III 374 cons. 4.3.1, qui concerne l’appel dont les principes sont

applicables au recours). L’autorité de recours n’a pas à tenir compte d’un

renvoi à des motivations éventuellement développées devant le juge de première

instance et elle examine d’office si la condition de la recevabilité relative à

la motivation est remplie ; il ne peut pas être remédié à un défaut de

motivation (idem, n. 3 et 5 ad art. 311 CPC).

3.

En l’espèce, le recours ne contient pas une motivation

suffisante. Les recourants se contentent, pour une part, de reproduire mot à

mot leurs observations du 1er mars 2021 (ch. 1 et 2 du

recours). Un tel procédé est inadmissible. Lorsqu’ils se réfèrent au litige

entre l’administrateur de la propriété par étages et eux, ainsi qu’à une

convention « judiciaire » (1ère ligne p. 3) passée

entre les mêmes (ch. 3 et 4 du recours), ils s’écartent des constatations de

fait de la décision attaquée ; les développements qu’ils consacrent au

sujet du fait que l’autorité intimée aurait jugé que les recourants avaient des

torts vis-à-vis de l’administrateur de la propriété par étages ne se réfèrent à

aucun considérant de la décision attaquée. En particulier, les recourants ne

soutiennent pas, et a fortiori ne démontrent pas, en quoi est arbitraire la

constatation de fait du tribunal civil selon laquelle la transaction

extrajudiciaire passée entre les parties est restée inconnue du tribunal. Par

ailleurs, les recourants ne tentent pas d’expliquer en quoi il est contraire au

droit pour le tribunal civil d’avoir considéré qu’il n’était pas en présence

d’un désistement. Il en découle que le recours doit être déclaré irrecevable.

4.

Les recourants succombent, de sorte que les frais de

procédure de deuxième instance, arrêtés à 300 francs, doivent être mis à leur

charge. Les intimés, représentés par un avocat, se sont contentés de renvoyer à

leur prise de position devant l’autorité de première instance, sans conclure à

l’octroi de dépens pour la deuxième instance. Il n’y a donc pas lieu d’en

accorder.

Dispositif

Par ces motifs,

L'AUTORITé DE

RECOURS EN MATIERE CIVILE

1. Déclare le

recours irrecevable.

2. Arrête les frais

de la procédure de recours à 300 francs, et les met solidairement à la charge

des recourants, qui les ont avancés.

3. Statue sans

dépens.

Neuchâtel, le 26 octobre 2021

Art. 321 CPC

Introduction du recours

1 Le recours, écrit et motivé, est introduit auprès de l’instance

de recours dans les 30 jours à compter de la notification de la décision

motivée ou de la notification postérieure de la motivation (art. 239).

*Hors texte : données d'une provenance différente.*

(** * wikipedia_sqlite: a shallow embedding of the ingestion and query core

    The Go package [wikipedia] (type [Wiki] with [Open], [createTables],
    [LoadIndex], [ProcessArticles], [GetArticle], [SearchTitles]) and the
    HTTP handler [handleSearch] of [main.go] are transcribed as Rocq
    functions over an explicit model of the SQLite store.

    Conventions.
    - A Go [string] is a byte sequence: [list ascii].  [len] is [length],
      [s[:n]] is [take n s].
    - Go [int]/[int64] values are [Z] (no claim here depends on wrap-around).
    - The database file is a record [Database]: the rows of [sqlite_master],
      of [articles] (kept in rowid order, [id] being the INTEGER PRIMARY KEY)
      and of [index_entries] (in insertion order).
    - What the SQL engine decides on its own (is the fts5/fts4 module
      compiled in, which rows an FTS5 MATCH returns and in which rank order,
      can the file be opened at all) is an [Engine] record passed to every
      operation.
    - Each operation returns its Go results together with the new state and
      the lines it wrote with [log.Printf].  [ProcessArticles], whose loop
      need not end, gives a [Run]: the operation returns, or it never does
      and the database file and the log are left as given. *)

From Stdlib Require Import ZArith NArith List Ascii String Bool Lia.
From stdpp Require Import base list strings gmap.

Local Open Scope Z_scope.

(** ** Go strings *)

Module GoString.

Abbreviation gostring := (list ascii).

(** A literal: [B "abc"] is the Go string ["abc"]. *)
Definition B (s : string) : gostring := list_ascii_of_string s.

Definition byte_val (c : ascii) : N := N_of_ascii c.

Definition is_upper (c : ascii) : bool :=
  ((65 <=? byte_val c) && (byte_val c <=? 90))%N.
Definition is_lower (c : ascii) : bool :=
  ((97 <=? byte_val c) && (byte_val c <=? 122))%N.
Definition is_digit (c : ascii) : bool :=
  ((48 <=? byte_val c) && (byte_val c <=? 57))%N.

Definition lower_byte (c : ascii) : ascii :=
  if is_upper c then ascii_of_N (byte_val c + 32) else c.
Definition upper_byte (c : ascii) : ascii :=
  if is_lower c then ascii_of_N (byte_val c - 32) else c.

(** Byte-wise equality, Go's [==] on strings. *)
Definition eqb (s t : gostring) : bool := bool_decide (s = t).

(** memcmp order, used by SQLite's BINARY collation. *)
Fixpoint leb (s t : gostring) : bool :=
  match s, t with
  | [], _ => true
  | _ :: _, [] => false
  | c :: s', d :: t' =>
      if (byte_val c <? byte_val d)%N then true
      else if (byte_val d <? byte_val c)%N then false
      else leb s' t'
  end.

Fixpoint has_prefix (p s : gostring) : bool :=
  match p, s with
  | [], _ => true
  | _ :: _, [] => false
  | c :: p', d :: s' => bool_decide (c = d) && has_prefix p' s'
  end.

(** [strings.Contains(s, sub)] *)
Fixpoint contains (s sub : gostring) : bool :=
  has_prefix sub s ||
  match s with
  | [] => false
  | _ :: s' => contains s' sub
  end.

(** [strings.ReplaceAll(s, old, new)] for a one-byte [old]. *)
Definition replace_byte (old : ascii) (new : gostring) (s : gostring) : gostring :=
  flat_map (fun c => if bool_decide (c = old) then new else [c]) s.

(** [strings.Cut]-like helper: the text before the first [sep] and the
    text after it, or [None] when [sep] does not occur. *)
Fixpoint cut (sep : ascii) (s : gostring) : option (gostring * gostring) :=
  match s with
  | [] => None
  | c :: s' =>
      if bool_decide (c = sep) then Some ([], s')
      else match cut sep s' with
           | Some (a, b) => Some (c :: a, b)
           | None => None
           end
  end.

2 Le délai est de dix jours pour les décisions prises en procédure

sommaire et les ordonnances d’instruction, à moins que la loi n’en dispose

autrement.

3 La décision ou l’ordonnance attaquée doit être jointe au dossier,

pour autant qu’elle soit en mains du recourant.

4 Le recours pour retard injustifié peut être formé en tout temps.